__What this task involves__
Both the line containing "match ev with EvObjectAdded _ _ _" and the line containing "(** An object-added call that came back at" belong to the span. Output exactly that span from the listing below, and nothing outside it.

__Listed records__
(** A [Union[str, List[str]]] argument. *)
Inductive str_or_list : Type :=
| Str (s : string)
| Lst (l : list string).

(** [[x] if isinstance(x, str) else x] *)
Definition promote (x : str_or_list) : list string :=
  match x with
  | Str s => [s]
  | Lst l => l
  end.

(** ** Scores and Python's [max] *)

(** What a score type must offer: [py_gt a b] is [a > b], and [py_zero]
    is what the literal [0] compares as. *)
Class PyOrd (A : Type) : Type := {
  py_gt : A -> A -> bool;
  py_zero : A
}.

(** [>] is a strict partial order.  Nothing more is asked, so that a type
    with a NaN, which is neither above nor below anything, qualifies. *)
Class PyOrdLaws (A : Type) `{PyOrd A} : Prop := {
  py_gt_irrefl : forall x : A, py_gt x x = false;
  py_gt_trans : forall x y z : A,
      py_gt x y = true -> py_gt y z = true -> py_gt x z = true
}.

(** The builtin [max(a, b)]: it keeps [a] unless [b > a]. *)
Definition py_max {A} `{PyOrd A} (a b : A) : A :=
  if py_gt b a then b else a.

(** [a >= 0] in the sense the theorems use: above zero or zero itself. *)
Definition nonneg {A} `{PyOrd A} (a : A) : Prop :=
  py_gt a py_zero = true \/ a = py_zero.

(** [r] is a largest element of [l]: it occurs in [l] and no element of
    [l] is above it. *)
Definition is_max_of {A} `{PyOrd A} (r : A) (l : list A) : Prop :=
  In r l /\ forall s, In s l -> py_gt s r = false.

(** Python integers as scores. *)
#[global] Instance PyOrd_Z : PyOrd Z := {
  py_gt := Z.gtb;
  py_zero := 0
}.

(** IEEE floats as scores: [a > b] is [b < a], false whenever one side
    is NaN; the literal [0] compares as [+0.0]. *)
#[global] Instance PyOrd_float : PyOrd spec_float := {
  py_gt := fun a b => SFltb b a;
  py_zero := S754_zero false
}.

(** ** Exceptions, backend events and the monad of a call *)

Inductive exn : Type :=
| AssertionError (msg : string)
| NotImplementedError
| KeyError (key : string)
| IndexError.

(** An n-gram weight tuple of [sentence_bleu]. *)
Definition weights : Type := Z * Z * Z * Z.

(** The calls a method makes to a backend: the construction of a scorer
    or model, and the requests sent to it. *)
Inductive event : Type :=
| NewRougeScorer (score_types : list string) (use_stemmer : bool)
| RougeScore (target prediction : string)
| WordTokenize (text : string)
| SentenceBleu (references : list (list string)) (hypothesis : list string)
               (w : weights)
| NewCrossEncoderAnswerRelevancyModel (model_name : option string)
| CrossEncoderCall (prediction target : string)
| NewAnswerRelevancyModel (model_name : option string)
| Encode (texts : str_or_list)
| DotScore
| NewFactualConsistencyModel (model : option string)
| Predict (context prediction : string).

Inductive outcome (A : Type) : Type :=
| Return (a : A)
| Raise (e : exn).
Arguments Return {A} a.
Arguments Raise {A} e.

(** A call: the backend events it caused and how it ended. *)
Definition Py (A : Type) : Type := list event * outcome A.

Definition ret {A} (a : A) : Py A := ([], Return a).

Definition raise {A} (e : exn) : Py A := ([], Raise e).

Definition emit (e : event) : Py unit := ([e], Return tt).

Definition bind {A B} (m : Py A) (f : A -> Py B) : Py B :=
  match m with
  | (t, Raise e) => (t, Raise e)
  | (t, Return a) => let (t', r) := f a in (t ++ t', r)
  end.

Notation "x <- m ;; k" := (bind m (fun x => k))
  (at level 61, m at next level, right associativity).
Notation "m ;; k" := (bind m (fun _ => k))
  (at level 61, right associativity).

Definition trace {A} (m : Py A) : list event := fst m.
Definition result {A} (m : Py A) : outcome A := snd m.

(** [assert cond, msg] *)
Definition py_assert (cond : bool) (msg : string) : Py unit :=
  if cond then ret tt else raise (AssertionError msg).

--

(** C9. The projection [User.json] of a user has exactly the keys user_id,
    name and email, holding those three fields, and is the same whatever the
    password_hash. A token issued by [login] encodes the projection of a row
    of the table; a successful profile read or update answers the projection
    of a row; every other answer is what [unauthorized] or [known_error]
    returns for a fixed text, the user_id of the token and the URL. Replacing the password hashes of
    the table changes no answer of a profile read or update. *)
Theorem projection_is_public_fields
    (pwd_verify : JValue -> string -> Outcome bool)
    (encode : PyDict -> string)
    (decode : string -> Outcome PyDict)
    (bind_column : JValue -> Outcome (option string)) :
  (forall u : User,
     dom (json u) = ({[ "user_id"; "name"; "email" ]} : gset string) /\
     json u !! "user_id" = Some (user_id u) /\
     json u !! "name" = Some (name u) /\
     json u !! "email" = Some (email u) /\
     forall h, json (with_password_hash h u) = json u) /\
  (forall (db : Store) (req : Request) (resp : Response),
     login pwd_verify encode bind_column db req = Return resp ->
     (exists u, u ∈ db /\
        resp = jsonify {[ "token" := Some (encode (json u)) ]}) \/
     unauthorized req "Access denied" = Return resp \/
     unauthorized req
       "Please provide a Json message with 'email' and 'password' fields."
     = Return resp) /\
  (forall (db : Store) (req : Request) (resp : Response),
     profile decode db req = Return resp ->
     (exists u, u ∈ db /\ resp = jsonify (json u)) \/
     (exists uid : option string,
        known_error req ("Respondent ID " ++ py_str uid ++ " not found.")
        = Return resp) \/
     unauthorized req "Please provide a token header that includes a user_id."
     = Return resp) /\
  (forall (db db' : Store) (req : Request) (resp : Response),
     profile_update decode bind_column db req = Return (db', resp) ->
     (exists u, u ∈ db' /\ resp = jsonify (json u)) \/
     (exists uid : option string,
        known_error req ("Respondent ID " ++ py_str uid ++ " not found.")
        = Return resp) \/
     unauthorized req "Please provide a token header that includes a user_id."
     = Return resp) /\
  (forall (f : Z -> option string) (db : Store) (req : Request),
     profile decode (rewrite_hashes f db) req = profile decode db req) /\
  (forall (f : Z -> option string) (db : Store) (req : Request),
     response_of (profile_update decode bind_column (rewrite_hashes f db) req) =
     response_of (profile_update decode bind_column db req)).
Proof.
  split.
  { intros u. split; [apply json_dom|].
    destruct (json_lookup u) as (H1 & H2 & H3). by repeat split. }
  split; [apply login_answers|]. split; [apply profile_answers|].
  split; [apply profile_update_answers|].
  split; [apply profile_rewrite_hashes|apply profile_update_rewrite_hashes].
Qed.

==

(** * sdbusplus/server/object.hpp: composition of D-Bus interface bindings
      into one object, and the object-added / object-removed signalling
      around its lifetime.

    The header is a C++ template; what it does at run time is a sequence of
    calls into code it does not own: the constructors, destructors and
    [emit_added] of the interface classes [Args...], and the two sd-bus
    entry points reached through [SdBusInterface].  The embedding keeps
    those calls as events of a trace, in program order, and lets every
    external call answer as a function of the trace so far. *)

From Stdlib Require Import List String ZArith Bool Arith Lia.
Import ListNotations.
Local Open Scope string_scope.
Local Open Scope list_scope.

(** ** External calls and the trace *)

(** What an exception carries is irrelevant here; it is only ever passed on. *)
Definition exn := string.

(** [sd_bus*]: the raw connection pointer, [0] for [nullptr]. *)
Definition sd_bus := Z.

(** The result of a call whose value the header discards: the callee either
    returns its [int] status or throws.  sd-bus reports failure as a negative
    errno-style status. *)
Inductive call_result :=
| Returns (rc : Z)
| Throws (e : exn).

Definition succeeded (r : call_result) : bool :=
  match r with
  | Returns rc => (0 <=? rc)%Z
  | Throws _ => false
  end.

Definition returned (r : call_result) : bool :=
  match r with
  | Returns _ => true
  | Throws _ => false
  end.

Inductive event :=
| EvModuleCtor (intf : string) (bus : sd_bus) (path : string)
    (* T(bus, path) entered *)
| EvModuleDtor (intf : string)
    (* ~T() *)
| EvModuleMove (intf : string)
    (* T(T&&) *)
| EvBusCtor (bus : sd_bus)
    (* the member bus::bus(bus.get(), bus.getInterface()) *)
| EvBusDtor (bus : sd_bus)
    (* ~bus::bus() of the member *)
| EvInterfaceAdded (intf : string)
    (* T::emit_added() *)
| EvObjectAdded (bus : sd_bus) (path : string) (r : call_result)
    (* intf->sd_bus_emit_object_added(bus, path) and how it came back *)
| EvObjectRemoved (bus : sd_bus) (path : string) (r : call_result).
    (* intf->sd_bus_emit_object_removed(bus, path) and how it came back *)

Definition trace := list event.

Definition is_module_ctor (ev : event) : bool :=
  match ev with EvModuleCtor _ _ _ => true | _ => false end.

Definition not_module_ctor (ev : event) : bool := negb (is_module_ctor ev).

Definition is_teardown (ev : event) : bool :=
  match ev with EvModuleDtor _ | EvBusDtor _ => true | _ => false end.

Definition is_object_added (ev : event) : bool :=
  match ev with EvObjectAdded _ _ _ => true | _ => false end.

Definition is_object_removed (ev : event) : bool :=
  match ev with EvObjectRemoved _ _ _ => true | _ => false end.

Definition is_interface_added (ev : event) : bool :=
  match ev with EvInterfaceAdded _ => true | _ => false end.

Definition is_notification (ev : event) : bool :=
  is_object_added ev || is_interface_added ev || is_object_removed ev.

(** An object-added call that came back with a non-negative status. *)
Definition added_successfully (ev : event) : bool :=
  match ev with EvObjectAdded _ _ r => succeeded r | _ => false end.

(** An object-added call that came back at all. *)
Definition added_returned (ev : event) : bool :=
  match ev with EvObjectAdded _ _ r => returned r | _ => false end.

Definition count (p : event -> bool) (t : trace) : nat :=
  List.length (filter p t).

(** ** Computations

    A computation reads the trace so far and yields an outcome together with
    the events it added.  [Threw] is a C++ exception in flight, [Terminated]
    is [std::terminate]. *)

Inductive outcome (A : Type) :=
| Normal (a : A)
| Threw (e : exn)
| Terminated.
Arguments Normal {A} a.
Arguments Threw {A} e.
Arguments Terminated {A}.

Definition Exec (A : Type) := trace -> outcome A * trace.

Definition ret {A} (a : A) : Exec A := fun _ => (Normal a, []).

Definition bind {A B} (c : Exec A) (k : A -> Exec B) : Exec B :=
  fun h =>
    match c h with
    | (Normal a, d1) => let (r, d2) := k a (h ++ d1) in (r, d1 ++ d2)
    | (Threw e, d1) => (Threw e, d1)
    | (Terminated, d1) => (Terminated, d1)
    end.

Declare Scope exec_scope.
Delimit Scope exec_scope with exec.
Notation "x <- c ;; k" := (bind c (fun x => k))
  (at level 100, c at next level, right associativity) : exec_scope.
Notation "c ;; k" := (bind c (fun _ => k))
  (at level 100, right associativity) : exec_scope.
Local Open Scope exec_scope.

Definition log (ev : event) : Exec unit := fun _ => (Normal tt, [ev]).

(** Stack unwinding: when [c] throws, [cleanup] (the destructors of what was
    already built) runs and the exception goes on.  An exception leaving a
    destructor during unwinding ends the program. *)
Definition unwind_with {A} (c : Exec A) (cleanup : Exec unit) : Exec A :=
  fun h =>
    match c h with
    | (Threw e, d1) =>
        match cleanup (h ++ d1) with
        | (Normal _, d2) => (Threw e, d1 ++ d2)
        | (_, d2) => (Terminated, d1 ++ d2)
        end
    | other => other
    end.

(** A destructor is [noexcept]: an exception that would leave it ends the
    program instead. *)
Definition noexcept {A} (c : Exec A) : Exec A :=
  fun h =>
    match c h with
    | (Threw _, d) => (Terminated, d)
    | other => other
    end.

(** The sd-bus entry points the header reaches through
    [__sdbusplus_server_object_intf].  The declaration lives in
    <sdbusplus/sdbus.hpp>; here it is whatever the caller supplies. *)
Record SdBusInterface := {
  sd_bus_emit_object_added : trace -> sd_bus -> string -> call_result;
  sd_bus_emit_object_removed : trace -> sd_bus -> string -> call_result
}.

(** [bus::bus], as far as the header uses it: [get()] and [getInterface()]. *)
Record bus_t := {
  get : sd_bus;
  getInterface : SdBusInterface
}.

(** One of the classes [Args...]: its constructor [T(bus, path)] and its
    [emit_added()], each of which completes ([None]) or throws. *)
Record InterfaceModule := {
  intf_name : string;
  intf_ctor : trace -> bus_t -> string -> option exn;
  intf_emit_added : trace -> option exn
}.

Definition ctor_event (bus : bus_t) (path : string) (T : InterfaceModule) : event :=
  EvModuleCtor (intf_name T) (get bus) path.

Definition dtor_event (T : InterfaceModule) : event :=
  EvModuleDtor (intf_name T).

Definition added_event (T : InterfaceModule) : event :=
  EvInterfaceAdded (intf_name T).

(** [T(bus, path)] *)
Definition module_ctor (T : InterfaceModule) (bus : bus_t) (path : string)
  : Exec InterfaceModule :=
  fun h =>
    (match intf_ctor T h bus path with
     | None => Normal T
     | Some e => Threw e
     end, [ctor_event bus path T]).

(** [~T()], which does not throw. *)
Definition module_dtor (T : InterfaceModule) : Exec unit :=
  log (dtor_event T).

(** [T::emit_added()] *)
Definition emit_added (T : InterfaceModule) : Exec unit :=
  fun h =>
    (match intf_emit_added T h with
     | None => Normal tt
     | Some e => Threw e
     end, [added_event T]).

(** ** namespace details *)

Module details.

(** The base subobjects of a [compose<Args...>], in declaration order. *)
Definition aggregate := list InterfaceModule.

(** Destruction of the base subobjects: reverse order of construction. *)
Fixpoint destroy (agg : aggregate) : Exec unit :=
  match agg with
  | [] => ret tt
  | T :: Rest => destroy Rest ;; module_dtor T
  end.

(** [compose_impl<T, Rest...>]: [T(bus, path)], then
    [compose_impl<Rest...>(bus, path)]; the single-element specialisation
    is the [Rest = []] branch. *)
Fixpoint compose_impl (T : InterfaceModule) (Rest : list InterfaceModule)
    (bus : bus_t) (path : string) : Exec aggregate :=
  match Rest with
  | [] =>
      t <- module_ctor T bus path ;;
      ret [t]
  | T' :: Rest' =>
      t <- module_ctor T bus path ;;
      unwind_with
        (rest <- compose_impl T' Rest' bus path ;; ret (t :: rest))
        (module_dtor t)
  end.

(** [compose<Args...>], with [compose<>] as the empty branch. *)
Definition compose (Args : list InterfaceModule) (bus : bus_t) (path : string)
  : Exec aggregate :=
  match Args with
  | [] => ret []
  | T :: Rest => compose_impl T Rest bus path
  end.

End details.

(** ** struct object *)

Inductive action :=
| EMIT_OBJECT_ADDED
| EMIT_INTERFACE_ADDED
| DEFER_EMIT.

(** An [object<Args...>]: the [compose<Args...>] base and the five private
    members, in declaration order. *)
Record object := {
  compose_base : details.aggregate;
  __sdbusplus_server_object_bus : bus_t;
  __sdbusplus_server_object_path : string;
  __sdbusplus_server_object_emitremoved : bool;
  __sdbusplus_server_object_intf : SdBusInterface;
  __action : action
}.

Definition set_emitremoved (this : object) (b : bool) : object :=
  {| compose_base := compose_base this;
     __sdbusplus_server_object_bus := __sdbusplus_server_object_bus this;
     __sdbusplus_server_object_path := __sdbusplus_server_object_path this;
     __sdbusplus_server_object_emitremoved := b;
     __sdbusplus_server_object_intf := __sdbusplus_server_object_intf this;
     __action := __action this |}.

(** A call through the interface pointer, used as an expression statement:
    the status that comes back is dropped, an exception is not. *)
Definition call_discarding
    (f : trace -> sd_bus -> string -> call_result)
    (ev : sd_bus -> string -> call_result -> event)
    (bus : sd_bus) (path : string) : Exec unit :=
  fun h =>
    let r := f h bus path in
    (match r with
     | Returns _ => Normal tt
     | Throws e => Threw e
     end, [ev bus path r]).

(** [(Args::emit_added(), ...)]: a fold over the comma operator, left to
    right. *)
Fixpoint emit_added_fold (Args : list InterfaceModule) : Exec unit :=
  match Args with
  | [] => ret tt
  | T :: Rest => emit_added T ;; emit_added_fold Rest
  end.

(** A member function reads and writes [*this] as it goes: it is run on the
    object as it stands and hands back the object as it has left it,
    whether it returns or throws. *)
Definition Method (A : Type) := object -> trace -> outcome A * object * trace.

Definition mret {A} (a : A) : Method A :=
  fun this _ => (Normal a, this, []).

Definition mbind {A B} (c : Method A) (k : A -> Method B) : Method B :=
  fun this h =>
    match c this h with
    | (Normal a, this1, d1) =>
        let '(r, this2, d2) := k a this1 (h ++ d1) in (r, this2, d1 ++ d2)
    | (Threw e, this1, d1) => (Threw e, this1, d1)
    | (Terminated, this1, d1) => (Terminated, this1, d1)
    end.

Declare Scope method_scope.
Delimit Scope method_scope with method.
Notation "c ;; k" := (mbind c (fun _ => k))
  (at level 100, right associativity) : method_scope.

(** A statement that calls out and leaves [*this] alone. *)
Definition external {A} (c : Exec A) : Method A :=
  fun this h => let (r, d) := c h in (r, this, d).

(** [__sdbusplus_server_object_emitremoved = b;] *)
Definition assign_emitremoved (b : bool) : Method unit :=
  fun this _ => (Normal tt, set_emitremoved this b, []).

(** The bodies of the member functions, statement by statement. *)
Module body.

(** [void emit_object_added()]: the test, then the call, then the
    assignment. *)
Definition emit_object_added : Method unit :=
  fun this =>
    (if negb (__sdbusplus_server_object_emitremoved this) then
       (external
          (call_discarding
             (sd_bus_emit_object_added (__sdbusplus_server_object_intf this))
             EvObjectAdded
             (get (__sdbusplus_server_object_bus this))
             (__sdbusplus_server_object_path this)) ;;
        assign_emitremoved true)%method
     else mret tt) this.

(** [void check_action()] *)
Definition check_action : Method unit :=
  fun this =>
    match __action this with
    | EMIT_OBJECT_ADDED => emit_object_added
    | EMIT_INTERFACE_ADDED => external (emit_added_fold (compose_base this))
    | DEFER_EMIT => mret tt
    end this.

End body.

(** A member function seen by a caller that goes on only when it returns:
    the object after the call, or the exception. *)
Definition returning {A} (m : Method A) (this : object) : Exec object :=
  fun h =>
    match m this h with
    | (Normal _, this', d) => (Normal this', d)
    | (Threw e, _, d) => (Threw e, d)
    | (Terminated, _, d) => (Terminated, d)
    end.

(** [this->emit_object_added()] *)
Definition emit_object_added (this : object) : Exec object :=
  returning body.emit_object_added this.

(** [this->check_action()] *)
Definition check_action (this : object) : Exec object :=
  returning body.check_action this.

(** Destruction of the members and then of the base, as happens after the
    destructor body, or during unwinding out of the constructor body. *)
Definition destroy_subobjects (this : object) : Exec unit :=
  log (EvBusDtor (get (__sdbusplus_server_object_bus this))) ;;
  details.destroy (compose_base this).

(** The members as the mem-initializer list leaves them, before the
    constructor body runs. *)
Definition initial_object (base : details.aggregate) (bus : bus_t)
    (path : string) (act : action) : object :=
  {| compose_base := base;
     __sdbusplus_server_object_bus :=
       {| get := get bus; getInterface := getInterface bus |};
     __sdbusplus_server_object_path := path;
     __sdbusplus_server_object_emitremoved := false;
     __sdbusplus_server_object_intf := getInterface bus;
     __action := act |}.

__Solution__
  match ev with EvObjectAdded _ _ _ => true | _ => false end.

Definition is_object_removed (ev : event) : bool :=
  match ev with EvObjectRemoved _ _ _ => true | _ => false end.

Definition is_interface_added (ev : event) : bool :=
  match ev with EvInterfaceAdded _ => true | _ => false end.

Definition is_notification (ev : event) : bool :=
  is_object_added ev || is_interface_added ev || is_object_removed ev.

(** An object-added call that came back with a non-negative status. *)
Definition added_successfully (ev : event) : bool :=
  match ev with EvObjectAdded _ _ r => succeeded r | _ => false end.

(** An object-added call that came back at all. *)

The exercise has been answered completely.